Fake News: Everything You Need to Know About It
Admit it, you’ve heard someone say, “that’s not news!” at least once in your life and judging by how such comment is delivered, it usually means that a piece of article or report is still news, but isn’t really fresh or interesting. Yes, daily news that aren’t worthy of your attention are a commonplace these days, like when someone reported about necrophilia on the front page of a paper, but the thing is nothing is really worse than fake news.
The idea behind fake news today and its very definition has changed a lot the past several years. The reason why they’re written and published at the same time has likewise changed. For the most part, people make up stories that they believe to be so compelling and controversial that readers can’t resist to click on them. The saddest part of it is not the fact that readers are being deceived, but the realize that there never is truth to the news in the first place.

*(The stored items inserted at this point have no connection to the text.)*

(** * perplexcity-mcp: the tool server of [server.js]

    A shallow embedding of [src/server.js]: the stateless reference codec
    ([b64enc] / [b64dec]), the answer gateway ([askPerplexity]) and the three
    tools ([answer], [search], [fetch]) with their input schemas.

    JavaScript strings are sequences of UTF-16 code units; they are modelled
    as [list Z], each unit in [0, 0xFFFF].  Node's [Buffer] is a sequence of
    bytes, modelled as [list Z], each byte in [0, 0xFF].  The outbound HTTP
    call is the only effect the claims speak about: it is threaded through a
    small monad [Net] that records every request that is sent and asks an
    oracle for the reply. *)

From Stdlib Require Import ZArith List String Ascii Bool Lia DecimalString.
Import ListNotations.
Open Scope Z_scope.

(* ===================================================================== *)
(** ** JavaScript strings *)
(* ===================================================================== *)

Module JS.

(** A string value: its UTF-16 code units. *)
Definition jsstring := list Z.

(** An ASCII literal of the source as code units. *)
Fixpoint str (s : string) : jsstring :=
  match s with
  | EmptyString => []
  | String a s' => Z.of_nat (nat_of_ascii a) :: str s'
  end.

Definition code_unit (c : Z) : Prop := 0 <= c <= 0xFFFF.

Definition is_high_surrogate (c : Z) : bool := (0xD800 <=? c) && (c <=? 0xDBFF).
Definition is_low_surrogate (c : Z) : bool := (0xDC00 <=? c) && (c <=? 0xDFFF).

(** A well-formed string: every unit is 16 bits wide and every surrogate is
    half of a pair.  These are exactly the strings that have a UTF-8 form. *)
Fixpoint well_formed (s : jsstring) : Prop :=
  match s with
  | [] => True
  | c :: s' =>
      code_unit c /\
      if is_high_surrogate c then
        match s' with
        | d :: s'' => is_low_surrogate d = true /\ well_formed s''
        | [] => False
        end
      else is_low_surrogate c = false /\ well_formed s'
  end.

(** A Unicode scalar value: a code point that is not a surrogate. *)
Definition scalar_value (cp : Z) : Prop :=
  0 <= cp <= 0x10FFFF /\ ~ (0xD800 <= cp <= 0xDFFF).

Definition eqb_str (a b : jsstring) : bool :=
  if list_eq_dec Z.eq_dec a b then true else false.

(** The decimal digits of an integer, with its sign. *)
Definition decimal (n : Z) : jsstring := str (NilZero.string_of_int (Z.to_int n)).

(** The Number value for a non-negative integer: the nearest double, ties
    to the even significand. *)
Definition to_double (z : Z) : Z :=
  let bits := Z.log2 z + 1 in
  if bits <=? 53 then z
  else
    let e := bits - 53 in
    let q := Z.shiftr z e in
    let r := z - Z.shiftl q e in
    let half := Z.shiftl 1 (e - 1) in
    Z.shiftl (if (half <? r) || ((r =? half) && Z.odd q) then q + 1 else q) e.

(** A candidate [s * 10^(n-k)] with the [k] digits [s]: its distance to
    [x], if it is written with [k] digits and its Number value is [x]. *)
Definition candidate (x k n s : Z) : option (Z * Z * Z) :=
  let p := 10 ^ (n - k) in
  if (k <=? n) && (10 ^ (k - 1) <=? s) && (s <? 10 ^ k) && (to_double (s * p) =? x)
  then Some (s, n, Z.abs (s * p - x))
  else None.

(** The closer of two candidates; of two equally close ones the even. *)
Definition closer (a b : option (Z * Z * Z)) : option (Z * Z * Z) :=
  match a, b with
  | Some (s, n, d), Some (s', n', d') =>
      if d <? d' then a
      else if d' <? d then b
      else if Z.even s then a else b
  | Some _, None => a
  | None, _ => b
  end.

Definition candidates (x digits k : Z) : option (Z * Z * Z) :=
  let at_ n := closer (candidate x k n (x / 10 ^ (n - k)))
                      (candidate x k n (x / 10 ^ (n - k) + 1)) in
  closer (at_ digits) (at_ (digits + 1)).

(** The least number of digits [k] that writes [x], with the digits [s]
    and the position [n] of the decimal point. *)
Fixpoint shortest (fuel : nat) (x digits k : Z) : Z * Z * Z :=
  match fuel with
  | O => (x, digits, digits)
  | S fuel' =>
      match candidates x digits k with
      | Some (s, n, _) => (s, k, n)
      | None => shortest fuel' x digits (k + 1)
      end
  end.

(** The digits, then zeros up to the decimal point; from 22 digits on, the
    exponent form. *)
Definition render (s k n : Z) : jsstring :=
  if n <=? 21 then decimal s ++ repeat 48 (Z.to_nat (n - k))
  else
    match decimal s with
    | [] => []
    | [d] => [d] ++ str "e+" ++ decimal (n - 1)
    | d :: ds => [d] ++ str "." ++ ds ++ str "e+" ++ decimal (n - 1)
    end.

Definition positive_toString (z : Z) : jsstring :=
  let x := to_double z in
  if 2 ^ 1024 <=? x then str "Infinity"
  else if x <=? 2 ^ 53 then decimal x
  else
    let digits := Z.of_nat (List.length (decimal x)) in
    let '(s, k, n) := shortest 17 x digits 1 in
    render s k n.

(** [`${n}`] for an integral number [n]: the shortest digits that read back
    as the same Number; all its digits up to 2^53, zeros after the
    seventeenth digit at most, and the exponent form from 1e21 on. *)
Definition Number_toString (n : Z) : jsstring :=
  if n <? 0 then str "-" ++ positive_toString (- n) else positive_toString n.

(** Truthiness of an optional string ([undefined] and [""] are falsy). *)
Definition truthy_str (s : option jsstring) : bool :=
  match s with
  | Some (_ :: _) => true
  | _ => false
  end.

(** Truthiness of an optional integral number ([undefined] and [0] are falsy). *)
Definition truthy_num (n : option Z) : bool :=
  match n with
  | Some v => negb (v =? 0)
  | None => false
  end.

End JS.
Import JS.

(* ===================================================================== *)
(** ** Buffer: UTF-8 and base64url *)
(* ===================================================================== *)

Module Buffer.

Definition byte (b : Z) : Prop := 0 <= b <= 0xFF.

(** U+FFFD, the replacement character, and its UTF-8 form. *)
Definition REPLACEMENT : Z := 0xFFFD.
Definition REPLACEMENT_utf8 : list Z := [0xEF; 0xBF; 0xBD].

(** The code point of a surrogate pair. *)
Definition pair_code_point (hi lo : Z) : Z :=
  0x10000 + Z.lor (Z.shiftl (hi - 0xD800) 10) (lo - 0xDC00).

(** The UTF-8 bytes of one code point. *)
Definition utf8_bytes (cp : Z) : list Z :=
  if cp <? 0x80 then [cp]
  else if cp <? 0x800 then
    [Z.lor 0xC0 (Z.shiftr cp 6); Z.lor 0x80 (Z.land cp 0x3F)]
  else if cp <? 0x10000 then
    [Z.lor 0xE0 (Z.shiftr cp 12);
     Z.lor 0x80 (Z.land (Z.shiftr cp 6) 0x3F);
     Z.lor 0x80 (Z.land cp 0x3F)]
  else
    [Z.lor 0xF0 (Z.shiftr cp 18);
     Z.lor 0x80 (Z.land (Z.shiftr cp 12) 0x3F);
     Z.lor 0x80 (Z.land (Z.shiftr cp 6) 0x3F);
     Z.lor 0x80 (Z.land cp 0x3F)].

Perhaps the most terrifying aspect of fake news is the notion that its very purpose is to discredit the very foundations of credible journalism, plus the fact that it does nothing but to lure in readers for false information, in a manner that pretty much resembles how the devil tempts one person to do wrong. It isn’t really surprising why there’s an increasing number of people who are using it since it indeed is a very effective means of garnering and obtaining attention without spending. So if we are to look at it this way, fake news is kind of an advertising tool as well.

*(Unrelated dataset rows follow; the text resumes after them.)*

Lemma mkdir_failure_aborts_run_witness :
  @process_directory demo_libs demo_order ["in"] ["out"] "HEIC" 4%Z blocked_start
  = (Raise (Exn FileExistsError "[Errno 17] File exists: 'out/a'"),
     State (fs blocked_mid) (trace blocked_mid ++ [EMkdir (parent ["out"; "a"; "x.png"])])) /\
  trace blocked_mid
  = found_trace ["in"] ["out"] (extensions "HEIC") "HEIC" blocked_start
      ([ ["in"; "b"; "y.heic"] ] ++ ["in"; "a"; "x.heic"] :: [])
    ++ map mkdir_event [ (["in"; "b"; "y.heic"], ["out"; "b"; "y.png"]) ] /\
  submitted (trace blocked_mid ++ [EMkdir (parent ["out"; "a"; "x.png"])])
  = submitted (trace blocked_start).
Proof.
  apply (@mkdir_failure_aborts_run demo_libs demo_order ["in"] ["out"] "HEIC" 4%Z
           blocked_start blocked_fs
           [ ["in"; "b"; "y.heic"] ] ["in"; "a"; "x.heic"] []
           [ (["in"; "b"; "y.heic"], ["out"; "b"; "y.png"]) ]
           blocked_mid ["out"; "a"; "x.png"]
           (Exn FileExistsError "[Errno 17] File exists: 'out/a'"));
    vm_compute; reflexivity.
Defined.



End RunClaims.

(** * Further properties *)

(** ** The output path and the discovery list *)

Module PathProps.
Import PurePath Py Convert Demo PurePathFacts DiscoveryFacts PathMapFacts.

Lemma invalid_suffix_png : invalid_suffix ".png" = false.
Proof. reflexivity. Qed.

Lemma name_nil : name [] = "".
Proof. reflexivity. Qed.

News that do nothing but to stir debate and discussion without even weighing on if the story inside it is true or not are usually hosted on websites that bear resemblance to that of the most popular news websites. The name of the website they use are even closely related to or synonymous to those legitimate news sites they try to copy.

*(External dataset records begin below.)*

(* ===== verification/Proto.v ===== *)
(** * Data the components exchange

    The protobuf messages and enums the sources use, with the fields they access
    (the schema is a git submodule, so only what src/ reads and writes is named
    here), and the storage structs of src/storage/unified_storage.h. *)

From Stdlib Require Import QArith Qround.
From S2P Require Import Prelude Status.

(** A proto3 enum is open: a message can carry a number that names no constant. *)
Inductive Visibility :=
  | VISIBILITY_PUBLIC | VISIBILITY_PROTECTED | VISIBILITY_PRIVATE
  | Visibility_other (n : Z).

Inductive ChannelFilter :=
  | CHANNEL_FILTER_ALL | CHANNEL_FILTER_JOINED | CHANNEL_FILTER_OWNED
  | ChannelFilter_other (n : Z).

Record ObjectKey := MkObjectKey {
  ok_object_id : Z;
  ok_object_token : string
}.

Record EventMessage := MkEventMessage {
  em_seq : Z;
  em_channel_id : Z;
  em_principal : Z;
  em_recipients : list Z;
  em_payload : string;
  em_ts_ms : Z;
  em_uuid : Z;
  em_object_keys : list ObjectKey
}.

(** [creator] has presence ([has_creator]); reading an absent one gives 0. *)
Record ChannelInfo := MkChannelInfo {
  ci_channel_id : Z;
  ci_name : string;
  ci_visibility : Visibility;
  ci_protocol : string;
  ci_description : string;
  ci_creator : option Z;
  ci_members : list Z
}.

Definition has_creator (c : ChannelInfo) : bool := bool_decide (is_Some (ci_creator c)).

Definition creator (c : ChannelInfo) : Z := default 0 (ci_creator c).

Record StoredObject := MkStoredObject {
  so_object_id : Z;
  so_object_token : string;
  so_creator_principal : Z;
  so_name : string;
  so_type : string;
  so_description : string;
  so_nbytes : Z
}.

(** The protobuf message of src/storage/object_record.proto. *)
Record ObjectRecord := MkObjectRecord {
  or_object_id : Z;
  or_object_token : string;
  or_creator_principal : Z;
  or_name : string;
  or_type : string;
  or_description : string;
  or_nbytes : Z
}.

(** [google::protobuf::Value]; a [Struct]'s fields are a map with unique keys. A JSON
    number is held as a finite double, that is, as a rational. *)
Inductive PbValue :=
  | PbNull
  | PbNumber (q : Q)
  | PbString (s : string)
  | PbBool (b : bool)
  | PbStruct (fields : list (string * PbValue))
  | PbList (values : list PbValue)
  | PbKindNotSet.

Definition pb_find (fields : list (string * PbValue)) (k : string) : option PbValue :=
  (fun p => p.2.2) <$> list_find (fun kv => kv.1 = k) fields.

#[export] Instance Visibility_eq_dec : EqDecision Visibility.
Proof. solve_decision. Defined.
#[export] Instance ChannelFilter_eq_dec : EqDecision ChannelFilter.
Proof. solve_decision. Defined.
#[export] Instance ObjectKey_eq_dec : EqDecision ObjectKey.
Proof. solve_decision. Defined.
#[export] Instance EventMessage_eq_dec : EqDecision EventMessage.
Proof. solve_decision. Defined.
#[export] Instance ChannelInfo_eq_dec : EqDecision ChannelInfo.
Proof. solve_decision. Defined.
#[export] Instance StoredObject_eq_dec : EqDecision StoredObject.
Proof. solve_decision. Defined.
#[export] Instance ObjectRecord_eq_dec : EqDecision ObjectRecord.
Proof. solve_decision. Defined.

(** The requests and responses of the RPCs. *)
Record PublishRequest := {
  pr_principal : Z; pr_token : string; pr_channel_id : Z; pr_seq : Z; pr_uuid : Z;
  pr_recipients : list Z; pr_payload : string; pr_object_keys : list ObjectKey
}.

Record PublishAutoSeqRequest := {
  pa_principal : Z; pa_token : string; pa_channel_id : Z; pa_uuid : Z;
  pa_recipients : list Z; pa_payload : string; pa_object_keys : list ObjectKey
}.

Record FetchRequest := {
  fr_principal : Z; fr_token : string; fr_from_seq : Z; fr_limit : Z;
  fr_only_my_recipient : bool; fr_channels : list Z
}.

Record FetchResponse := {
  fs_messages : list EventMessage; fs_last_seq : Z; fs_next_seq : Z
}.

Record CreateChannelRequest := {
  cr_principal : Z; cr_token : string; cr_name : string; cr_visibility : Visibility;
  cr_protocol : string; cr_description : string; cr_members : list Z
}.

Record MemberRequest := {
  mr_principal : Z; mr_token : string; mr_channel_id : Z; mr_target_principal : Z
}.

Record WriteObjectRequest := {
  wr_principal : Z; wr_token : string; wr_name : string; wr_type : string;
  wr_description : string; wr_data : string
}.

Record ObjectMetadata := {
  om_name : string; om_type : string; om_description : string; om_nbytes : Z
}.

Whenever someone clicks on the fake news link, he will redirected to that website and as a result, there’s a sudden high volume of traffic for that site, and high traffic usually means profit.
To attest to the legitimacy of the threat posed by this fake news trend, even the likes of international news agencies, more particularly BBC, is already doing something in order to stop these websites from wreaking havoc to the freedom of expression. The UK-based news agency recently launched a project that will make them use multiple verification of the information they receive before publishing it as news. The obvious purpose is to keep the BBC name out of the cloud of new agencies, websites, and social media platforms accused of entertaining, hosting, and even welcoming fake news.
The truth is the biggest challenge BBC will be facing is how to stop the spread of fake news because as of this writing, they are becoming more and more popular due to the simple fact that readers today seemingly are more interested in something that’s controversial and intriguing without even considering if it really is legitimate news based on facts.